PROBLEM STATEMENT
Every record, from the first to the last, is to be printed again exactly.

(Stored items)
Lemma die_ok s w after_call : sys_ok s → sys_ok (perform s (Die w after_call)).
Proof.
  intros Hok. cbn [perform]. destruct (crew s !! w) as [[|row batch]|] eqn:Ew; [done| |done].
  destruct (head_open _ _ _ _ Hok Ew) as [_ Hopen].
  set (result := match after_call with Some a => (decide_on row a 0).2 | None => None end).
  assert (match after_call with Some a => record_call (n_id row) (decide_on row a 0).2 (sent s) | None => sent s end =
          record_call (n_id row) result (sent s)) as -> by by destruct after_call.
  assert (∀ id, calls id {| rows := rows s; crew := <[w:=[]]> (crew s); sent := record_call (n_id row) result (sent s) |} =
          calls id s ++ if n_id row =?s id then from_option (λ r, [r]) [] result else []) as Hcalls
    by (intros id; apply calls_record).
  eapply shrink_crew; try done.
  - intros c Hc. by apply not_elem_of_nil in Hc.
  - constructor.
  - intros w0 b0 c Hb0 Hc. destruct (decide (w = w0)) as [<-|Hn].
    + rewrite list_lookup_insert_eq in Hb0 by (by eapply lookup_lt_Some). injection Hb0 as <-. by apply not_elem_of_nil in Hc.
    + rewrite list_lookup_insert_ne in Hb0 by done. by apply (proj2 (sy_batch _ Hok _ _ Hb0)).
  - apply Hok.
  - intros r Hr Hst. rewrite Hcalls. destruct (decide (n_id row = n_id r)) as [E|E].
    + exfalso. destruct (sy_batch _ Hok _ _ Ew) as [_ Hback]. destruct (Hback row ltac:(left)) as (r1 & Hr1 & Ei & Es & _).
      rewrite (map_key_inj n_id (rows s) r r1 (sy_ids _ Hok) Hr Hr1 ltac:(congruence)) in Hst.
      destruct Hst as [H|[_ Hfl]]; [rewrite Es in H; elem_cases H|].
      apply (other_in_flight s w row batch) in Hfl as [Hne _]; [congruence|done..|]. intros c Hc. by apply not_elem_of_nil in Hc.
    + rewrite bool_decide_false, app_nil_r by done. apply (sy_open _ Hok r Hr).
      destruct Hst as [?|[? Hfl]]; [by left|right; split; [done|]].
      apply (other_in_flight s w row batch) in Hfl as [_ ?]; [done..|]. intros c Hc. by apply not_elem_of_nil in Hc.
  - intros r Hr. rewrite Hcalls. case_bool_decide as E; [|rewrite app_nil_r; by apply (sy_all _ Hok)].
    rewrite <-E. by eapply open_calls_snoc.
Qed.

EXERCISE SOLUTION
Lemma die_ok s w after_call : sys_ok s → sys_ok (perform s (Die w after_call)).
Proof.
  intros Hok. cbn [perform]. destruct (crew s !! w) as [[|row batch]|] eqn:Ew; [done| |done].
  destruct (head_open _ _ _ _ Hok Ew) as [_ Hopen].
  set (result := match after_call with Some a => (decide_on row a 0).2 | None => None end).
  assert (match after_call with Some a => record_call (n_id row) (decide_on row a 0).2 (sent s) | None => sent s end =
          record_call (n_id row) result (sent s)) as -> by by destruct after_call.
  assert (∀ id, calls id {| rows := rows s; crew := <[w:=[]]> (crew s); sent := record_call (n_id row) result (sent s) |} =
          calls id s ++ if n_id row =?s id then from_option (λ r, [r]) [] result else []) as Hcalls
    by (intros id; apply calls_record).
  eapply shrink_crew; try done.
  - intros c Hc. by apply not_elem_of_nil in Hc.
  - constructor.
  - intros w0 b0 c Hb0 Hc. destruct (decide (w = w0)) as [<-|Hn].
    + rewrite list_lookup_insert_eq in Hb0 by (by eapply lookup_lt_Some). injection Hb0 as <-. by apply not_elem_of_nil in Hc.
    + rewrite list_lookup_insert_ne in Hb0 by done. by apply (proj2 (sy_batch _ Hok _ _ Hb0)).
  - apply Hok.
  - intros r Hr Hst. rewrite Hcalls. destruct (decide (n_id row = n_id r)) as [E|E].
    + exfalso. destruct (sy_batch _ Hok _ _ Ew) as [_ Hback]. destruct (Hback row ltac:(left)) as (r1 & Hr1 & Ei & Es & _).
      rewrite (map_key_inj n_id (rows s) r r1 (sy_ids _ Hok) Hr Hr1 ltac:(congruence)) in Hst.
      destruct Hst as [H|[_ Hfl]]; [rewrite Es in H; elem_cases H|].
      apply (other_in_flight s w row batch) in Hfl as [Hne _]; [congruence|done..|]. intros c Hc. by apply not_elem_of_nil in Hc.
    + rewrite bool_decide_false, app_nil_r by done. apply (sy_open _ Hok r Hr).
      destruct Hst as [?|[? Hfl]]; [by left|right; split; [done|]].
      apply (other_in_flight s w row batch) in Hfl as [_ ?]; [done..|]. intros c Hc. by apply not_elem_of_nil in Hc.
  - intros r Hr. rewrite Hcalls. case_bool_decide as E; [|rewrite app_nil_r; by apply (sy_all _ Hok)].
    rewrite <-E. by eapply open_calls_snoc.
Qed.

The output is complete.